In 1920 he received a Radcliffe travelling fellowship, which he used to travel to the United States, studying psychiatry with Adolf Meyer at Johns Hopkins Hospital, Baltimore and neurosurgery with Harvey Cushing at the Peter Bent Brigham Hospital, Boston. In America he met and married his second wife Edythe Eva (née Dorton), with whom he had two sons. He contributed the neurological section to Practice of Medicine (12th edn, 1922 ed. Sir Frederick Taylor). In Boston, he described subarachnoid haemorrhage in 1924, in which year he was elected a Fellow of the Royal College of Physicians (FRCP).

He returned to the National Hospital in London in 1926, and was also appointed consultant in neurology to the Royal National Throat, Nose and Ear Hospital. From his observations of patients in these hospitals he published his description of what he named "otitic hydrocephalus" in 1931. The condition is now known as idiopathic intracranial hypertension.

==Second World War==
Having been appointed a civilian consultant in neurology to the RAF in 1934, he was commissioned as a group captain on 11 September 1939, just after the outbreak of the Second World War. He initially worked on the RAF medical boards at the RAF's Central Medical Establishment, RAF Halton, and organised the establishment of the Military Hospital for Head Injuries at St Hugh's College, Oxford in partnership with Hugh Cairns. As the war progressed, much of his work centred on a condition called "flying stress", with Denis Williams he analysed over 3000 case studies leading to the report Clinical and Statistical Study of Neurosis Precipitated by Flying Duties for which Symonds was awarded the 1949 Raymond F. Longacre award, administered by the U.S. Aerospace Medical Association (AsMA), for scientific contribution to aviation medicine.

He was appointed Companion of the Order of the Bath (CB) in the 1944 New Year Honours, by which time he was an acting air commodore and on 16 January he was promoted acting air vice marshal. He retired from the RAF in 1945, and was appointed Knight Commander of the Order of the British Empire (KBE) in the 1946 New Year Honours.

==Later life==
Symonds then returned to hospital practice, publishing more important papers, and becoming a highly regarded teacher. In 1952, he was appointed Sir Arthur Sims Commonwealth travelling professor for 1953, visiting Canada, Australia, and New Zealand.

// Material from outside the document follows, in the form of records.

(** * OAuth2 authorization-code sample: the handlers of package [server]

    A shallow embedding of [server/handlers.go]: the two scope-gated pages
    ([accessHandler], [adminHandler]) and the authorization-code callback
    ([callbackHandler]).  The collaborators the handlers call into
    (the session store, the [net/http] response writer, the OAuth2 provider,
    [encoding/json]) are modelled by the part of their behaviour the handlers
    observe; every call a handler makes is recorded in a trace. *)

From Stdlib Require Import ZArith String Ascii List Bool Lia.
From stdpp Require Import base strings gmap list.

Open Scope string_scope.

Module Server.

(** ** Strings of the source *)

(** The double-quote character, for the HTML literals of the source. *)
Definition dq : string := String (ascii_of_nat 34) EmptyString.

(** Go's [len(s) > 0] and [len(s) == 0] on strings. *)
Definition len (s : string) : nat := String.length s.

(** [strings.Contains(s, sub)]: [sub] occurs somewhere inside [s]. *)
Fixpoint Contains (s sub : string) : bool :=
  match s with
  | EmptyString => String.prefix sub EmptyString
  | String _ rest =>
      if String.prefix sub s then true else Contains rest sub
  end.

(** ** Claims and the scope gate *)

(** The claims of an access token, as far as the gate reads them. *)
Record ClaimSet := mkClaimSet { scopes : list string }.

Definition emptyClaimSet : ClaimSet := {| scopes := [] |}.

(** The error of the claims parser. *)
Inductive ParseError := MalformedToken.

Definition ParseError_Error (e : ParseError) : string :=
  match e with MalformedToken => "malformed token" end.

(** [c == s] over the scopes of a claim set: exact, case-sensitive. *)
Fixpoint containsScope (granted : list string) (s : string) : bool :=
  match granted with
  | [] => false
  | c :: rest => if String.eqb c s then true else containsScope rest s
  end.

(** Modelled from the spec: [hasScope] is declared in a file of the package
    that is not part of the sources at hand.  The spec gives its contract:
    [hasScope(claims, requiredScopes...) -> bool], true iff one of the
    required scopes is among the scopes of the claim set (logical OR), pure
    and total. *)
Fixpoint hasScope (token : ClaimSet) (required : list string) : bool :=
  match required with
  | [] => false
  | s :: rest =>
      if containsScope (scopes token) s then true else hasScope token rest
  end.

Section Parser.
Module Private.
Section Private.
Variable parseFloat : string -> number.
Variable parseInt : string -> number.
Variable JSON_stringify : json -> string.
(* [`${n}`] and [n.toString()] of a number *)
Variable Number_toString : number -> string.
Variable toFixed : number -> nat -> string.
Variable WordArray : Type.
(* [CryptoJS.HmacSHA256(message, key)] *)
Variable HmacSHA256 : string -> string -> WordArray.
(* [CryptoJS.enc.Base64.stringify] *)
Variable Base64_stringify : WordArray -> string.
(* [new URLSearchParams(params).toString()] *)
Variable URLSearchParams_toString : list (string * string) -> string.
(* the two tables [createOrderStatusUpdate] names, as parameters: what
   the handler does once they are bound; the module as written binds
   neither, see [createOrderStatusUpdateRun] *)
Variable OkxWSOrderUpdateStateMap : string -> option OrderState.
Variable OkxSideMap : string -> option Side.

Definition privateWebsocketAddress : string :=
  "wss://wseea.okx.com:8443/ws/v5/private".
Definition restUrl : string := "http://www.okx.com".

Definition invertedSideMap (k : string) : option string :=
  if bool_decide (k = "Buy") then Some "BUY"
  else if bool_decide (k = "Sell") then Some "SELL"
  else None.

(** *** Session *)

Definition withSession (self : PrivateConnector)
    (feed : option nat) (ping : option nat) (sockets : nat)
    (timeouts intervals : list nat) (timers : nat) : PrivateConnector :=
  {| private_sklSymbol := private_sklSymbol self;
     okxSymbol := okxSymbol self;
     credential := credential self;
     privateWebsocketFeed := feed;
     pingInterval := ping;
     private_socketCount := sockets;
     private_pendingTimeouts := timeouts;
     activeIntervals := intervals;
     timerCount := timers |}.

Definition feedSend (self : PrivateConnector) (sendThrows : bool)
    (payload : string) : option (list effect) :=
  match privateWebsocketFeed self with
  | None => None
  | Some k => if sendThrows then None else Some [Send k payload]
  end.

Definition connect (self : PrivateConnector)
    : PrivateConnector * list effect :=
  let k := private_socketCount self in
  (withSession self (Some k) (pingInterval self) (S k)
     (private_pendingTimeouts self) (activeIntervals self)
     (timerCount self),
   [NewWebSocket k privateWebsocketAddress]).

Definition startPingInterval (self : PrivateConnector)
    : PrivateConnector * list effect :=
  let t := timerCount self in
  (withSession self (privateWebsocketFeed self) (Some t)
     (private_socketCount self) (private_pendingTimeouts self)
     (activeIntervals self ++ [t]) (S t),
   [SetInterval t 5000]).

Definition stopPingInterval (self : PrivateConnector)
    : PrivateConnector * list effect :=
  match pingInterval self with
  | Some t =>
      (withSession self (privateWebsocketFeed self) None
         (private_socketCount self) (private_pendingTimeouts self)
         (filter (fun t' => t' <> t) (activeIntervals self))
         (timerCount self),
       [ClearInterval t])
  | None => (self, [])
  end.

This was followed by appointments as visiting professor in San Francisco, and at the Montreal Neurological Institute. He was visiting neurologist at Johns Hopkins; an honorary member of both the American Neurological Association and the New York Neurological Association; corresponding member of the Société de Neurologie de Paris; president of both the neurological and psychiatric sections of the Royal Society of Medicine (RSM); and an honorary fellow of the Royal College of Physicians of Edinburgh.

In 1954, he gave the Harveian Oration at the Royal College of Physicians on 18 October and, in 1956, was elected president on the Association of British Neurologists. He retired from practice in 1963, moving to Ham, Wiltshire and was elected an honorary fellow of the RSM in 1964.

In retirement, he enjoyed bird-watching and fly-fishing. He continued to publish, in particular a 1970 edition of his own papers entitled Studies in Neurology. He died in Totteridge, north London on 7 December 1978.